▶ _What the task asks_
In the entries below, how many lines hold the word "delegation"? Answer with the number only.
+++
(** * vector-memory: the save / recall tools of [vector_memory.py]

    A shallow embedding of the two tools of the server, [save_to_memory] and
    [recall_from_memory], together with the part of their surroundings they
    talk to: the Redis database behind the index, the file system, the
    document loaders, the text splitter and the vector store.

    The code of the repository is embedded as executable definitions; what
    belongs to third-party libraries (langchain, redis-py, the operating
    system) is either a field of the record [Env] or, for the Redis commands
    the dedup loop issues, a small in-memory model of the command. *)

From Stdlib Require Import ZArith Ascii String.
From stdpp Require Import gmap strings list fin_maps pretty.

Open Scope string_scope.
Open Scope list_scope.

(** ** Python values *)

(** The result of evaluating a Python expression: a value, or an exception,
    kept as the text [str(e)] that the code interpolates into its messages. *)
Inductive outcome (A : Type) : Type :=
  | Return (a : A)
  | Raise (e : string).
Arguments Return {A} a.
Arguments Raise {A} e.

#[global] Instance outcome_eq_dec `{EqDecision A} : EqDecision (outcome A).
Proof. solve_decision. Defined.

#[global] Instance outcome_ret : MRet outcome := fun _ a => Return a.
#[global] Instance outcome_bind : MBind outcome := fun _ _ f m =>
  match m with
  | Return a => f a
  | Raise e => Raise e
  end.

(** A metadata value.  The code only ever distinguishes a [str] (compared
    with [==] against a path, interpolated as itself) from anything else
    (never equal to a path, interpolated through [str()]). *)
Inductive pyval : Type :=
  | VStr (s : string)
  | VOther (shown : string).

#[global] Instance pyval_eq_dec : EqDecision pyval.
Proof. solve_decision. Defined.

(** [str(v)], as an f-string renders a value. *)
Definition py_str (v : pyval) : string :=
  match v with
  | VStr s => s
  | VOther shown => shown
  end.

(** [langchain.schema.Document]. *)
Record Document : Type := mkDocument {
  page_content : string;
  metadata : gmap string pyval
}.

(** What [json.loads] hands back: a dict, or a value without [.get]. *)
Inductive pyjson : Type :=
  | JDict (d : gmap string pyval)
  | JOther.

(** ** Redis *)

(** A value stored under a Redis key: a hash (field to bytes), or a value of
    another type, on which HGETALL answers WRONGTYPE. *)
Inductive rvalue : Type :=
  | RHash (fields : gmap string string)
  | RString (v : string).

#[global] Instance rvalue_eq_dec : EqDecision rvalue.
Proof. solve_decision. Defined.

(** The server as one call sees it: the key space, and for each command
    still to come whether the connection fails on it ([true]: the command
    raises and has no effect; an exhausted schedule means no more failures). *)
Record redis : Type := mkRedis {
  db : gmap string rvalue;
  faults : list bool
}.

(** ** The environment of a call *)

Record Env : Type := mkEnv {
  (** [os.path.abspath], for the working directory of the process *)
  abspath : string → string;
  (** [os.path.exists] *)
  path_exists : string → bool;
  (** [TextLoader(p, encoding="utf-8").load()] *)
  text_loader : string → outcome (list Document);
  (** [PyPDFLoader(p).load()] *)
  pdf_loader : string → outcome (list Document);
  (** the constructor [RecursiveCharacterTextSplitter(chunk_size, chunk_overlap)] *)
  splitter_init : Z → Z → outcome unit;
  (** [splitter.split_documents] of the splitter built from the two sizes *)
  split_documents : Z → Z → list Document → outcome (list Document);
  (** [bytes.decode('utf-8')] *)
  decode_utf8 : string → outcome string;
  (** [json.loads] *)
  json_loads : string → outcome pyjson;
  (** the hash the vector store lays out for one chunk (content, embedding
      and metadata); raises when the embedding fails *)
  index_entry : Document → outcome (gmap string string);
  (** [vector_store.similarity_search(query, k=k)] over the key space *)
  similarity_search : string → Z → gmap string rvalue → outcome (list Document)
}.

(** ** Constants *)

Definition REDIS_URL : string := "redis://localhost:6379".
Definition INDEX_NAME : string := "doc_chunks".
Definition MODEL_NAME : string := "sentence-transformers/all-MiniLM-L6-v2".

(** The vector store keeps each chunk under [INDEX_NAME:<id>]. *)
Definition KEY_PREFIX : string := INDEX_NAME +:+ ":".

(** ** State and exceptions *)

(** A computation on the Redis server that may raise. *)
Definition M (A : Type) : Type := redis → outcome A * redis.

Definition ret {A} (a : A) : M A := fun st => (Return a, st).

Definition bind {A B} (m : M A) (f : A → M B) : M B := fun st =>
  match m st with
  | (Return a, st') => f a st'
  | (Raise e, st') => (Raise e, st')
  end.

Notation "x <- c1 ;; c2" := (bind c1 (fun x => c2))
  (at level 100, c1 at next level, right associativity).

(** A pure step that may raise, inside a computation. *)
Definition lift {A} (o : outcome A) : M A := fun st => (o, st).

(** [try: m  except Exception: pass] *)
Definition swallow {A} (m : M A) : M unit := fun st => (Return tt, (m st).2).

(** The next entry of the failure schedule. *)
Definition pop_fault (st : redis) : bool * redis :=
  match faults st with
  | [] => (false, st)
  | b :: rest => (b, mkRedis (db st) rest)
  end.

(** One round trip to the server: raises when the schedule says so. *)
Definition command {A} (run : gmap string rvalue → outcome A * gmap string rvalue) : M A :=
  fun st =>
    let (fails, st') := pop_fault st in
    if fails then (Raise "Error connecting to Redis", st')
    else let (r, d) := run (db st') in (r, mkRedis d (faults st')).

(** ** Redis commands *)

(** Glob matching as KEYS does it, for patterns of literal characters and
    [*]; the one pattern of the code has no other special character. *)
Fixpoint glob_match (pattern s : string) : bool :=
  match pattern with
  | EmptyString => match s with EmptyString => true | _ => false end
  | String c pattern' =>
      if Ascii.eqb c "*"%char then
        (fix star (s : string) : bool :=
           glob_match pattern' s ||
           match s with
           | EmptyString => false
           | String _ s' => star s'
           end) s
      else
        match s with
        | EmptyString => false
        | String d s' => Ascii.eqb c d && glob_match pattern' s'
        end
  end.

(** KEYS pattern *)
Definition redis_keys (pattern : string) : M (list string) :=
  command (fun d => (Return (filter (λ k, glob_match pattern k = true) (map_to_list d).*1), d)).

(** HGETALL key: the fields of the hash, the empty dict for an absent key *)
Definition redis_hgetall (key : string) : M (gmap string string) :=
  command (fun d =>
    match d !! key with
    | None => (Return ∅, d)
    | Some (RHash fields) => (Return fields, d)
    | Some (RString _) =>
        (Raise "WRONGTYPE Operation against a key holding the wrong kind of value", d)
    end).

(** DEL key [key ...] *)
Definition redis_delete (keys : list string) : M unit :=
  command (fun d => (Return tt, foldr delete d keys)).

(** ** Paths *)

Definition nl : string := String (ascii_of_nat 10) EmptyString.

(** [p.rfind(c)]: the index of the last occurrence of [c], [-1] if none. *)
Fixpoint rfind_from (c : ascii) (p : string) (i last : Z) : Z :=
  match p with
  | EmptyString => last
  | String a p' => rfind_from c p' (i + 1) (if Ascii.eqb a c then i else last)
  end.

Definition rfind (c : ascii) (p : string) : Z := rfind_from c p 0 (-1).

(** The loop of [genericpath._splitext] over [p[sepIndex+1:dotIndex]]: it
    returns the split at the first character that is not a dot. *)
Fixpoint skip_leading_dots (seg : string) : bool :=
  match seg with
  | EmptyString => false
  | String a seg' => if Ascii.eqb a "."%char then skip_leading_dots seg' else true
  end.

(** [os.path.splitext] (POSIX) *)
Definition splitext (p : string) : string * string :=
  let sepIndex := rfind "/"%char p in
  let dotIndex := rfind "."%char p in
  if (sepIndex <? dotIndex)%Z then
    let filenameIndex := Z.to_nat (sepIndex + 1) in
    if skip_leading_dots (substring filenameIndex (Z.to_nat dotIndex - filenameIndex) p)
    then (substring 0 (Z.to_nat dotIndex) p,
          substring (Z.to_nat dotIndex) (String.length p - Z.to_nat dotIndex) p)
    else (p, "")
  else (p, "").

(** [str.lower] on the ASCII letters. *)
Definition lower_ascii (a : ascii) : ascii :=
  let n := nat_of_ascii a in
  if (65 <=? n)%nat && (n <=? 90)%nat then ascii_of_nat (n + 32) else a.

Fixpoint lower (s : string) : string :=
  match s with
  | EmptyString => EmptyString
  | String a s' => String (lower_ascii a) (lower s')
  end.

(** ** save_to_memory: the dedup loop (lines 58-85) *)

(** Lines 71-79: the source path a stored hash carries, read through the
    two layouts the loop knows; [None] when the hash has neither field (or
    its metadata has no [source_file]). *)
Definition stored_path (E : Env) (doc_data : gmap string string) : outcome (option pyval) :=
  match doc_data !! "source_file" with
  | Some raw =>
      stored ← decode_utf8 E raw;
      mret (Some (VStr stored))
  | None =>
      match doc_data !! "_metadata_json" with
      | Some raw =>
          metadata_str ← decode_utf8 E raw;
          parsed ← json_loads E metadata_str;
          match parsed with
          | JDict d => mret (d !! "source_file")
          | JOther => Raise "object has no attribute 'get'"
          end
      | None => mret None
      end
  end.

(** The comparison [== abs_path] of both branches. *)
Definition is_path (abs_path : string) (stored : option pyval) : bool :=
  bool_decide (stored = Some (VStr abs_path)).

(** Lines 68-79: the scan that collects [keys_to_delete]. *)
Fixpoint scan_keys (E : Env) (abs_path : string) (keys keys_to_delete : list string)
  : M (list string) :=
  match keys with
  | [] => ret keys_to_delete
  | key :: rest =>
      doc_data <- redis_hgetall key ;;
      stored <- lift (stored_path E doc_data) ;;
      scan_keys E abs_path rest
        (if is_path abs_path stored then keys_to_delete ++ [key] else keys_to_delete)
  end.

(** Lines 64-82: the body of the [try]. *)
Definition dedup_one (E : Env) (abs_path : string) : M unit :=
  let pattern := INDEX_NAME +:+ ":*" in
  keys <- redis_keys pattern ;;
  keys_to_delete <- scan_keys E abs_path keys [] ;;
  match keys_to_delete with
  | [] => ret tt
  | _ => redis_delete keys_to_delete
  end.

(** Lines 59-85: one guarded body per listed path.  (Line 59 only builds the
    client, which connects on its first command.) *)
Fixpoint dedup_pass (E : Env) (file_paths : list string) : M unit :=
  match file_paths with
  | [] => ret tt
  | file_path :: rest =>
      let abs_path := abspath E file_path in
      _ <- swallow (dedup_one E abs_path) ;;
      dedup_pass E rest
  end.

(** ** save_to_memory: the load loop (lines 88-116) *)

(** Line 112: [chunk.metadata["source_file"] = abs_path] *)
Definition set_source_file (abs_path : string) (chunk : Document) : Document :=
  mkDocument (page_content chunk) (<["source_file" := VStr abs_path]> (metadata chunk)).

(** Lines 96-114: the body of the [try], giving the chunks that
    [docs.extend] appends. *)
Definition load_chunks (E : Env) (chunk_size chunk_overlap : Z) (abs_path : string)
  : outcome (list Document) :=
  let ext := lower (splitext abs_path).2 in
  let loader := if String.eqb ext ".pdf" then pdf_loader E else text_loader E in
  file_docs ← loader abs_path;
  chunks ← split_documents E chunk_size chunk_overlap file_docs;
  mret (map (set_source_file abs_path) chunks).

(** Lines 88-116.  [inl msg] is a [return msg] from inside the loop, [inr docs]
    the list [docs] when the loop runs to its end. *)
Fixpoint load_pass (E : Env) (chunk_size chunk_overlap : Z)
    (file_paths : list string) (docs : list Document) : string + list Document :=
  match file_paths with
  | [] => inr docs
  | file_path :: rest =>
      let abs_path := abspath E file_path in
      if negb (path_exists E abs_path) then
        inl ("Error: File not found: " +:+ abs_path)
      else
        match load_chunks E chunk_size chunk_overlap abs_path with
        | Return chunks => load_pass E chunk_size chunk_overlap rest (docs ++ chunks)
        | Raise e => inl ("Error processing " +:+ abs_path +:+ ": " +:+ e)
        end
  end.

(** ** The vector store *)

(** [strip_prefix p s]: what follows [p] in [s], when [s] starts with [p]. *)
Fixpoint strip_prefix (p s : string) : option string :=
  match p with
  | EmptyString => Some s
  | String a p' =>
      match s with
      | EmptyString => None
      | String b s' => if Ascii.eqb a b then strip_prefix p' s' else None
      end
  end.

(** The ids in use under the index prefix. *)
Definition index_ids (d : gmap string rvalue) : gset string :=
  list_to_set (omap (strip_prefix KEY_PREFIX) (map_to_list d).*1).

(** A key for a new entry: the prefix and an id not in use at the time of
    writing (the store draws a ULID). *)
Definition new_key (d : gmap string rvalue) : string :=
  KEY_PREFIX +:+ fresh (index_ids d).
+++
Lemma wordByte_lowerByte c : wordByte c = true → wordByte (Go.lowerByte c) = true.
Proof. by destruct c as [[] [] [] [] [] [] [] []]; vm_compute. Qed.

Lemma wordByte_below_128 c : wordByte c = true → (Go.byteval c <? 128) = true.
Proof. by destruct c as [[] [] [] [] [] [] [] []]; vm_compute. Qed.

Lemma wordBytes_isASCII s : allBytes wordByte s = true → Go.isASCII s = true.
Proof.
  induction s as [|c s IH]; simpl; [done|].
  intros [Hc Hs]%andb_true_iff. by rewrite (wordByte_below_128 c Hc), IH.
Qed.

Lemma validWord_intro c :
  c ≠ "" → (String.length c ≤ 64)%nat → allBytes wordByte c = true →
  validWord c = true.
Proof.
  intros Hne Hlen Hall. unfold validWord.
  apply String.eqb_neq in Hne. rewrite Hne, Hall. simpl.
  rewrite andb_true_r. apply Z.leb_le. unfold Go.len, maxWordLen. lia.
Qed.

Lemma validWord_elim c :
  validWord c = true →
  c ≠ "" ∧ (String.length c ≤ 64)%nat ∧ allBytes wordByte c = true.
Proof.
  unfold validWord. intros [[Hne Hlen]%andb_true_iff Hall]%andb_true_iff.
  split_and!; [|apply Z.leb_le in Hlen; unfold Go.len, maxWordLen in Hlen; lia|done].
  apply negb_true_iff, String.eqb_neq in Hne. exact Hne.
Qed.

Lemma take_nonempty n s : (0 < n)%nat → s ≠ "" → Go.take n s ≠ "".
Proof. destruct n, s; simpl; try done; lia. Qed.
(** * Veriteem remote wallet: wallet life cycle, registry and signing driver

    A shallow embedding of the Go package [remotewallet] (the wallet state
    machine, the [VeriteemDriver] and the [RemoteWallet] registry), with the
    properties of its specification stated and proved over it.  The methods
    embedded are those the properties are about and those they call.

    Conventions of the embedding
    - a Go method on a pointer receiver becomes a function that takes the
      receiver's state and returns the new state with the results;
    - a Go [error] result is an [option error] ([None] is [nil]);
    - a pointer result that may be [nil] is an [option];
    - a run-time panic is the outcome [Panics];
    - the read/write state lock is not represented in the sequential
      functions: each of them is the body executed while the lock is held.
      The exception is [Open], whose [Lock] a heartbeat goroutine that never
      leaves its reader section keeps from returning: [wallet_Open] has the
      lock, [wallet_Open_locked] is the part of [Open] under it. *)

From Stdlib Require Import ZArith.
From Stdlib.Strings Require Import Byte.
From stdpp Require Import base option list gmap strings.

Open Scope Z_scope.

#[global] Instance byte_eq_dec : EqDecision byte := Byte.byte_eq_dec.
+++
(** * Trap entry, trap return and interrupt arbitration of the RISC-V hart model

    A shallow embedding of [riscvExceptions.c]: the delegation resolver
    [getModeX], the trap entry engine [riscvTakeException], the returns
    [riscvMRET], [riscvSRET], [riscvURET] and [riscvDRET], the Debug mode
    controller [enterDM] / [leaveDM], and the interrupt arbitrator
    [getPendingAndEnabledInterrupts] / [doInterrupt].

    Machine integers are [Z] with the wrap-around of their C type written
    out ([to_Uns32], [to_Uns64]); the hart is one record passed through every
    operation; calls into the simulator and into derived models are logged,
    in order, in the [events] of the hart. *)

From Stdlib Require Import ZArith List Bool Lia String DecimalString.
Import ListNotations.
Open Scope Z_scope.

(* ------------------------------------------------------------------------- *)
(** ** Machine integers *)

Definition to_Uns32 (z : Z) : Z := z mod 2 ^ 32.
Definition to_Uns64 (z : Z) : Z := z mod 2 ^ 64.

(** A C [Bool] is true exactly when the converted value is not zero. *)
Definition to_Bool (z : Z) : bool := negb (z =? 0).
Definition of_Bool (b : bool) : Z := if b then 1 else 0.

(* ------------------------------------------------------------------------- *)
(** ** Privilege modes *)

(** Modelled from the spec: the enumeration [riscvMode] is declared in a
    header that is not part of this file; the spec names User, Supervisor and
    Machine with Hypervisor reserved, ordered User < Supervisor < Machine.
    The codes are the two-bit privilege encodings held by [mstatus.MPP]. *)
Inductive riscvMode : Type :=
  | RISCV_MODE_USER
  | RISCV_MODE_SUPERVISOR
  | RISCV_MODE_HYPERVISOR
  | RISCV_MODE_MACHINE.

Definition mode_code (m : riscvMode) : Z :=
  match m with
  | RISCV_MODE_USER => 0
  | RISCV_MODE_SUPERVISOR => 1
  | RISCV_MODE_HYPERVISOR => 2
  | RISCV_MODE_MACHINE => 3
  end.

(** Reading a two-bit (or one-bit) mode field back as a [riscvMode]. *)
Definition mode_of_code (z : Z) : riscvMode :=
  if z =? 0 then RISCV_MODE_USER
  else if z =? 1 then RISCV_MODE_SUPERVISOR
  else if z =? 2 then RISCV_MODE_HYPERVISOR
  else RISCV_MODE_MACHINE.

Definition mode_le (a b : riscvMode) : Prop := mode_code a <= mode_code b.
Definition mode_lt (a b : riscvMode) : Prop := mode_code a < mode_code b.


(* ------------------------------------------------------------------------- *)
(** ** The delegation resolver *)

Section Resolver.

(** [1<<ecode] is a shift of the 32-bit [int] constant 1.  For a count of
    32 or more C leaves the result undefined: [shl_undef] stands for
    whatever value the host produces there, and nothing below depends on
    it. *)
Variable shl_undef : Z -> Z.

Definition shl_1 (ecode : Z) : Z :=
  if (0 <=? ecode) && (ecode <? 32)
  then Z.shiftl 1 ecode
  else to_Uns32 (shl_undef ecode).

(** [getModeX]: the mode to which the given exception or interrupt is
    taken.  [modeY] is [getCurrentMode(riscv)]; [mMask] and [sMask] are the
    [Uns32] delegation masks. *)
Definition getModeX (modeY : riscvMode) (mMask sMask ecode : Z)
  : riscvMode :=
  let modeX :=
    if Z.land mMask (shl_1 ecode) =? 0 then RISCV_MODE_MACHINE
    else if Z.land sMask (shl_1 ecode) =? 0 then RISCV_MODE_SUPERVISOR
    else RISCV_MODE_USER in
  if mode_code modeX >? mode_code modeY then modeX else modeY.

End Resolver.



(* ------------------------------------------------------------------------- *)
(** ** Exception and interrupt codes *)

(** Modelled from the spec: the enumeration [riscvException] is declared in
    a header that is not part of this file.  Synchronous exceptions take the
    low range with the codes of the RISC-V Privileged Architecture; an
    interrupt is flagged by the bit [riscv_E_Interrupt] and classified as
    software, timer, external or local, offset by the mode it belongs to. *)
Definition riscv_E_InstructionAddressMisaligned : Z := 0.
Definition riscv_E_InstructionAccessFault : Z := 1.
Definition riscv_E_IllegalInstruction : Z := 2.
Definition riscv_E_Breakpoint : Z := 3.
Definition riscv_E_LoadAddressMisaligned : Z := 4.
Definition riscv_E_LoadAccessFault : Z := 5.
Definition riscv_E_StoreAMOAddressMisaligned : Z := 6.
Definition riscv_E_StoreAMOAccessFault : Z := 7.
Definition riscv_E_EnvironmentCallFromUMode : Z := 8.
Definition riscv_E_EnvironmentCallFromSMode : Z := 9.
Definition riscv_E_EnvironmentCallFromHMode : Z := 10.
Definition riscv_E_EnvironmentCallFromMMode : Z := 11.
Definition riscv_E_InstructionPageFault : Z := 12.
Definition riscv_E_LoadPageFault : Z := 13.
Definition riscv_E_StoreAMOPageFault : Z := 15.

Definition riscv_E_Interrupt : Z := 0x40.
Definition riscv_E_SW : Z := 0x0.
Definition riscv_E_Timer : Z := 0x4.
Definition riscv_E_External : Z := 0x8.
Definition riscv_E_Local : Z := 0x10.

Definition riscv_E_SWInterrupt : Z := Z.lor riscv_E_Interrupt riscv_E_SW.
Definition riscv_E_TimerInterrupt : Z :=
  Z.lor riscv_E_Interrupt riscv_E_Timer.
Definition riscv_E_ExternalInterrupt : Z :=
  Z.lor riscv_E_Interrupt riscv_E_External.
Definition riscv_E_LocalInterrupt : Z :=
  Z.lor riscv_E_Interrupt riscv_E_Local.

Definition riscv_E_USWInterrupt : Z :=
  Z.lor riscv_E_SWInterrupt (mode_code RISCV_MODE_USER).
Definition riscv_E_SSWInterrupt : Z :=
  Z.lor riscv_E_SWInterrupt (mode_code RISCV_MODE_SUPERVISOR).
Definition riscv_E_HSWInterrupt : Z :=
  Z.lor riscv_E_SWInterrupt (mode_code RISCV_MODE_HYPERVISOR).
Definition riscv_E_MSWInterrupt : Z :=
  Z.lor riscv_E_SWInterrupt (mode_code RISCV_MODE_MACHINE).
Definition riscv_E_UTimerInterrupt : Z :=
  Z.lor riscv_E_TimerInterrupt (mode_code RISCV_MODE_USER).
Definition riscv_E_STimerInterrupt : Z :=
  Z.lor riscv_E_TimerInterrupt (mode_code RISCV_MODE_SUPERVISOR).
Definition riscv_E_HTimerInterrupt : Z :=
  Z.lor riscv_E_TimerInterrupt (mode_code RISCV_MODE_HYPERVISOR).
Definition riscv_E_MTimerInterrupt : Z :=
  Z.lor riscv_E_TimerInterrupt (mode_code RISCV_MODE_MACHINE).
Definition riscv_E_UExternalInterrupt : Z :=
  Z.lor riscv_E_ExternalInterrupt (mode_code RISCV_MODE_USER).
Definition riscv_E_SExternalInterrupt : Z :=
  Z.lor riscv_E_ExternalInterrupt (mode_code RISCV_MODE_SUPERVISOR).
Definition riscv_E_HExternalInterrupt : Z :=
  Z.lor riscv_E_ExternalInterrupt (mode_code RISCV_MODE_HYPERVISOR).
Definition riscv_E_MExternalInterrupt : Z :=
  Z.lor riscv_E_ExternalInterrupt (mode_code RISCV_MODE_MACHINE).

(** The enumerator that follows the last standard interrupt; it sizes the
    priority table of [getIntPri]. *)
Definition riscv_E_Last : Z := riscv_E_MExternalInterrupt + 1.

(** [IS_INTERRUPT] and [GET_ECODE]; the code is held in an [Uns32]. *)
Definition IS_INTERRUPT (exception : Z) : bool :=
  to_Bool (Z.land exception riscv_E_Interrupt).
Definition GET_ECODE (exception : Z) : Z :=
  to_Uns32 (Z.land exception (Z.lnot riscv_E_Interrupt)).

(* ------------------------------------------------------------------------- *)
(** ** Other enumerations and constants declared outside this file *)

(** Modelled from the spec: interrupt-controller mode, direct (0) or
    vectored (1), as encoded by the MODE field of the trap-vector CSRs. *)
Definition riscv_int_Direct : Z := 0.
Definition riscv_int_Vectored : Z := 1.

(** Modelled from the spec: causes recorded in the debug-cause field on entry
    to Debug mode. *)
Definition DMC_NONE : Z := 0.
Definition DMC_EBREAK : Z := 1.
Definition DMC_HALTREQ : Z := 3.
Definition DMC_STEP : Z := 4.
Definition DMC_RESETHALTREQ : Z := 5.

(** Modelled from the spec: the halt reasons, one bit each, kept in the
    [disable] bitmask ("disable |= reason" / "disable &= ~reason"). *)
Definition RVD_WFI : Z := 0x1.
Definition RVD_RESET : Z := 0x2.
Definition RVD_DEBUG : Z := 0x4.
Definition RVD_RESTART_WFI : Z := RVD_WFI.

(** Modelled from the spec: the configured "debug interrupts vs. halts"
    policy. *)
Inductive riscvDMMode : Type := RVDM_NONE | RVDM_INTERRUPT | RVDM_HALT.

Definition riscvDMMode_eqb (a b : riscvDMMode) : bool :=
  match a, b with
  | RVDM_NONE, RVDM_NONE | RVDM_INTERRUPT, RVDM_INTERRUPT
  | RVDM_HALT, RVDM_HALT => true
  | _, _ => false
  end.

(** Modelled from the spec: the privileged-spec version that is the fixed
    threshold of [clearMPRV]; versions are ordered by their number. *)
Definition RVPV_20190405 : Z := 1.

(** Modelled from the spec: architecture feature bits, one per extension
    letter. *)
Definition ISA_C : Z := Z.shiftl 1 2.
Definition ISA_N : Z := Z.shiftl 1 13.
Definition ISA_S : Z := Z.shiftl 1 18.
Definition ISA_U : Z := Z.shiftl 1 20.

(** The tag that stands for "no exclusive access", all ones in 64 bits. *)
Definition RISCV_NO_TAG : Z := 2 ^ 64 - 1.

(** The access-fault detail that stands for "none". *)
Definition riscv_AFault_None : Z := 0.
+++
▶ _Output below_
3